OSA is a serious medical condition with systemic effects; patients with untreated OSA have a greater mortality risk from cardiovascular disease than those undergoing appropriate treatment. Other complications include hypertension, congestive heart failure, atrial fibrillation, coronary artery disease, stroke, and type 2 diabetes. Daytime fatigue and sleepiness, a common symptom of sleep apnea, is also an important public health concern regarding transportation crashes caused by drowsiness. OSA may also be a risk factor of COVID-19. People with OSA have a higher risk of developing severe complications of COVID-19.
Alzheimer's disease and severe obstructive sleep apnea are connected because there is an increase in the protein beta-amyloid as well as white-matter damage.
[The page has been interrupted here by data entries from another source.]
(** * chaos.py: a shallow embedding and its verification

    The program starts three generator threads (logistic map, Lorenz system,
    random walk) that put formatted text samples on a shared queue, and one
    collector thread that drains the queue for a time window and folds every
    sample into a SHA-256 hasher.

    The embedding comes first:
    - [SHA256]: the hash function (FIPS 180-4) and the streaming hasher object
      of [hashlib] ([update], [hexdigest]);
    - [Utf8]: Python [str] values and [str.encode('utf-8')];
    - [Collector]: [entropy_collector] over an interface of the three calls it
      makes to its environment ([time.time], [Queue.empty], [Queue.get]), and
      a discrete-event world implementing that interface;
    - [Generators]: the three generator threads, state passing over the
      values they receive from [random], [os.urandom] and the clock; Python
      floats are IEEE binary64, as are Rocq's primitive floats;
    - [Orchestrator]: [run_chaotic_system] on a small model of the thread
      interface.

    The properties follow, module by module ([SHA256Facts], [CollectorFacts],
    [WorldFacts], [GeneratorFacts], [OrchestratorFacts], [Scenarios],
    [SystemFacts]), then the theorems for the claims C1 to C10, and further
    properties of the code, X1 to X18, with the model of the script's
    [__main__] block ([Main]).

    Line 23 of chaos.py reads [x = r * x * (1 - x)git]; the trailing token is
    not Python and the embedding reads the statement without it. *)

From Stdlib Require Import String Ascii.
From Stdlib Require Import ZArith NArith List Bool Lia.
From Stdlib Require Import Init.Byte.
From Stdlib Require Import Floats DecimalString.

Set Warnings "-inexact-float".
Import ListNotations.

Local Open Scope Z_scope.

(* ================================================================== *)
(** * SHA-256 *)
(* ================================================================== *)

Module SHA256.

(** ** 32-bit words, as [Z] with the wrap-around written out *)

Definition wrap32 (x : Z) : Z := x mod 2 ^ 32.
Definition add32 (x y : Z) : Z := wrap32 (x + y).
Definition not32 (x : Z) : Z := Z.lxor x (2 ^ 32 - 1).
Definition shr (n x : Z) : Z := Z.shiftr x n.
Definition rotr (n x : Z) : Z :=
  wrap32 (Z.lor (Z.shiftr x n) (Z.shiftl x (32 - n))).

Definition Ch (x y z : Z) : Z := Z.lxor (Z.land x y) (Z.land (not32 x) z).
Definition Maj (x y z : Z) : Z :=
  Z.lxor (Z.lxor (Z.land x y) (Z.land x z)) (Z.land y z).
Definition bigsigma0 (x : Z) : Z :=
  Z.lxor (Z.lxor (rotr 2 x) (rotr 13 x)) (rotr 22 x).
Definition bigsigma1 (x : Z) : Z :=
  Z.lxor (Z.lxor (rotr 6 x) (rotr 11 x)) (rotr 25 x).
Definition smallsigma0 (x : Z) : Z :=
  Z.lxor (Z.lxor (rotr 7 x) (rotr 18 x)) (shr 3 x).
Definition smallsigma1 (x : Z) : Z :=
  Z.lxor (Z.lxor (rotr 17 x) (rotr 19 x)) (shr 10 x).

(** Round constants: the first 32 bits of the fractional parts of the cube
    roots of the first 64 primes (in decimal). *)
Definition K : list Z :=
  [ 1116352408; 1899447441; 3049323471; 3921009573;
    961987163; 1508970993; 2453635748; 2870763221;
    3624381080; 310598401; 607225278; 1426881987;
    1925078388; 2162078206; 2614888103; 3248222580;
    3835390401; 4022224774; 264347078; 604807628;
    770255983; 1249150122; 1555081692; 1996064986;
    2554220882; 2821834349; 2952996808; 3210313671;
    3336571891; 3584528711; 113926993; 338241895;
    666307205; 773529912; 1294757372; 1396182291;
    1695183700; 1986661051; 2177026350; 2456956037;
    2730485921; 2820302411; 3259730800; 3345764771;
    3516065817; 3600352804; 4094571909; 275423344;
    430227734; 506948616; 659060556; 883997877;
    958139571; 1322822218; 1537002063; 1747873779;
    1955562222; 2024104815; 2227730452; 2361852424;
    2428436474; 2756734187; 3204031479; 3329325298 ].

(** The eight chaining words. *)
Record chain : Type := Chain {
  ha : Z; hb : Z; hc : Z; hd : Z; he : Z; hf : Z; hg : Z; hh : Z
}.

(** Initial value: fractional parts of the square roots of the first 8 primes. *)
Definition H0 : chain :=
  Chain 1779033703 3144134277 1013904242 2773480762
        1359893119 2600822924 528734635 1541459225.

Definition chain_words (c : chain) : list Z :=
  [ha c; hb c; hc c; hd c; he c; hf c; hg c; hh c].

(** ** Bytes *)

Definition byte_of_Z (z : Z) : byte :=
  match Byte.of_N (Z.to_N (z mod 256)) with
  | Some b => b
  | None => x00
  end.

Definition Z_of_byte (b : byte) : Z := Z.of_N (Byte.to_N b).

(** Big-endian word from four bytes, and back. *)
Definition word_of_bytes (b3 b2 b1 b0 : byte) : Z :=
  Z.lor (Z.lor (Z.shiftl (Z_of_byte b3) 24) (Z.shiftl (Z_of_byte b2) 16))
        (Z.lor (Z.shiftl (Z_of_byte b1) 8) (Z_of_byte b0)).

Definition bytes_of_word (w : Z) : list byte :=
  [byte_of_Z (Z.shiftr w 24); byte_of_Z (Z.shiftr w 16);
   byte_of_Z (Z.shiftr w 8); byte_of_Z w].

(** The sixteen message words of a 64-byte block (missing bytes read as 0). *)
Fixpoint block_words (n : nat) (bs : list byte) : list Z :=
  match n with
  | O => []
  | S n' =>
      word_of_bytes (nth 0 bs x00) (nth 1 bs x00) (nth 2 bs x00) (nth 3 bs x00)
      :: block_words n' (skipn 4 bs)
  end.

(** ** Message schedule and compression function *)

Fixpoint schedule (n : nat) (w : list Z) : list Z :=
  match n with
  | O => w
  | S n' =>
      let t := length w in
      let x := add32 (add32 (smallsigma1 (nth (t - 2) w 0)) (nth (t - 7) w 0))
                     (add32 (smallsigma0 (nth (t - 15) w 0)) (nth (t - 16) w 0)) in
      schedule n' (w ++ [x])
  end.

Definition round (v : chain) (kw : Z * Z) : chain :=
  let (k, w) := kw in
  let t1 := add32 (add32 (add32 (hh v) (bigsigma1 (he v)))
                         (add32 (Ch (he v) (hf v) (hg v)) k)) w in
  let t2 := add32 (bigsigma0 (ha v)) (Maj (ha v) (hb v) (hc v)) in
  Chain (add32 t1 t2) (ha v) (hb v) (hc v) (add32 (hd v) t1) (he v) (hf v) (hg v).

Definition compress (c : chain) (block : list byte) : chain :=
  let w := schedule 48 (block_words 16 block) in
  let v := fold_left round (combine K w) c in
  Chain (add32 (ha c) (ha v)) (add32 (hb c) (hb v))
        (add32 (hc c) (hc v)) (add32 (hd c) (hd v))
        (add32 (he c) (he v)) (add32 (hf c) (hf v))
        (add32 (hg c) (hg v)) (add32 (hh c) (hh v)).

(** [absorb n c bs] feeds the first [n] 64-byte blocks of [bs] to the
    compression function. *)
Fixpoint absorb (n : nat) (c : chain) (bs : list byte) : chain :=
  match n with
  | O => c
  | S n' => absorb n' (compress c (firstn 64 bs)) (skipn 64 bs)
  end.

(** ** Padding and the one-shot hash *)

(** The 64-bit big-endian bit length. *)
Definition length_bytes (bits : Z) : list byte :=
  [byte_of_Z (Z.shiftr bits 56); byte_of_Z (Z.shiftr bits 48);
   byte_of_Z (Z.shiftr bits 40); byte_of_Z (Z.shiftr bits 32);
   byte_of_Z (Z.shiftr bits 24); byte_of_Z (Z.shiftr bits 16);
   byte_of_Z (Z.shiftr bits 8); byte_of_Z bits].

(** The padding appended to a message of [len] bytes: 0x80, then zeros up to
    56 mod 64, then the bit length. *)
Definition padding (len : nat) : list byte :=
  x80 :: repeat x00 ((119 - len mod 64) mod 64)%nat
      ++ length_bytes (8 * Z.of_nat len).

Definition pad (m : list byte) : list byte := m ++ padding (length m).

Definition digest_bytes (c : chain) : list byte :=
  flat_map bytes_of_word (chain_words c).

(** SHA-256 of a whole message. *)
Definition sha256 (m : list byte) : list byte :=
  digest_bytes (absorb (length (pad m) / 64)%nat H0 (pad m)).

(** ** Lowercase hexadecimal *)

Definition hex_digit (n : N) : ascii :=
  match n with
  | 0%N => "0" | 1%N => "1" | 2%N => "2" | 3%N => "3"
  | 4%N => "4" | 5%N => "5" | 6%N => "6" | 7%N => "7"
  | 8%N => "8" | 9%N => "9" | 10%N => "a" | 11%N => "b"
  | 12%N => "c" | 13%N => "d" | 14%N => "e" | _ => "f"
  end%char.

Fixpoint hex (bs : list byte) : string :=
  match bs with
  | [] => EmptyString
  | b :: bs' =>
      String (hex_digit (Byte.to_N b / 16))
        (String (hex_digit (Byte.to_N b mod 16)) (hex bs'))
  end.

Definition is_lower_hex (c : ascii) : bool :=
  let n := N_of_ascii c in
  ((48 <=? n) && (n <=? 57) || (97 <=? n) && (n <=? 102))%N.

Fixpoint all_chars (p : ascii -> bool) (s : string) : bool :=
  match s with
  | EmptyString => true
  | String c s' => p c && all_chars p s'
  end.

(** ** The hasher object of [hashlib.sha256()]

    The object keeps the chaining value of the full blocks seen so far, the
    bytes of the unfinished block, and the number of bytes fed. *)

Record hasher : Type := Hasher {
  h_chain : chain;
  h_buf : list byte;
  h_len : nat
}.

(** [hashlib.sha256()] *)
Definition new : hasher := Hasher H0 [] 0.

(** [hasher.update(data)] *)
Definition update (h : hasher) (data : list byte) : hasher :=
  let all := h_buf h ++ data in
  let n := (length all / 64)%nat in
  Hasher (absorb n (h_chain h) all) (skipn (64 * n) all)
         (h_len h + length data)%nat.

(** [hasher.digest()]: pads a copy of the state; the object is unchanged. *)
Definition digest (h : hasher) : list byte :=
  let tail := h_buf h ++ padding (h_len h) in
  digest_bytes (absorb (length tail / 64)%nat (h_chain h) tail).

(** [hasher.hexdigest()] *)
Definition hexdigest (h : hasher) : string := hex (digest h).

End SHA256.

Definition bytes_of_string (s : string) : list byte := list_byte_of_string s.

(* ================================================================== *)
(** * Python strings and [str.encode('utf-8')] *)
(* ================================================================== *)

Module Utf8.

(** A Python [str] is a sequence of code points. *)
Definition pystr : Type := list N.

Definition byte_of_N (n : N) : byte :=
  match Byte.of_N n with
  | Some b => b
  | None => x00
  end.

(** One code point; lone surrogates and values past U+10FFFF have no
    encoding ([UnicodeEncodeError]). *)
Definition encode_char (c : N) : option (list byte) :=
  (if c <? 128 then Some [byte_of_N c]
   else if c <? 2048 then
     Some [byte_of_N (192 + c / 64); byte_of_N (128 + c mod 64)]
   else if c <? 65536 then
     if (55296 <=? c) && (c <=? 57343) then None
     else Some [byte_of_N (224 + c / 4096);
                byte_of_N (128 + (c / 64) mod 64);
                byte_of_N (128 + c mod 64)]
   else if c <? 1114112 then
     Some [byte_of_N (240 + c / 262144);
           byte_of_N (128 + (c / 4096) mod 64);
           byte_of_N (128 + (c / 64) mod 64);
           byte_of_N (128 + c mod 64)]
   else None)%N.

(** [s.encode('utf-8')]; [None] stands for the exception. *)
Fixpoint encode (s : pystr) : option (list byte) :=
  match s with
  | [] => Some []
  | c :: s' =>
      match encode_char c, encode s' with
      | Some a, Some b => Some (a ++ b)
      | _, _ => None
      end
  end.

(** Text written in this file as a Rocq string, read as a Python [str]. *)
Definition of_string (s : string) : pystr :=
  map N_of_ascii (list_ascii_of_string s).

Definition is_ascii (s : string) : bool :=
  forallb (fun c => (N_of_ascii c <? 128)%N) (list_ascii_of_string s).

End Utf8.

(* ================================================================== *)
(** * The collector thread: [entropy_collector] *)
(* ================================================================== *)

Module Collector.
Import Utf8.

(** The collector talks to the rest of the system through three calls. The
    clock is read in whole milliseconds, so the [timeout=0.1] of [queue.get]
    is 100. *)
Class Env (W : Type) : Type := {
  (** [time.time()] *)
  time_time : W -> Z * W;
  (** [queue.empty()] *)
  queue_empty : W -> bool * W;
  (** [queue.get(timeout=0.1)]; [None] stands for the [Empty] exception *)
  queue_get : W -> option pystr * W
}.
These are the main indicators of Alzheimer's, which in this case comes from the lack of proper rest or poorer sleep efficiency resulting in neurodegeneration. Having sleep apnea in mid-life brings a higher likelihood of developing Alzheimer's in older age, and if one has Alzheimer's then one is also more likely to have sleep apnea. This is demonstrated by cases of sleep apnea even being misdiagnosed as dementia. With the use of treatment through CPAP, there is a reversible risk factor in terms of the amyloid proteins. This usually restores brain structure and cognitive impairment. Evidence continues to be found supporting there is an association between BMI and Alzheimer's. There is also evidence of increased risk of developing Alzheimer's for those with a higher BMI in women ages 70 and above. While continuous positive airway pressure was not found to significantly improve cognitive performance, it was found to benefit other symptoms like depression, anxiety, etc.

Diagnosis

Classification

There are three types of sleep apnea. OSA accounts for 84%, CSA for 0.9%, and 15% of cases are mixed.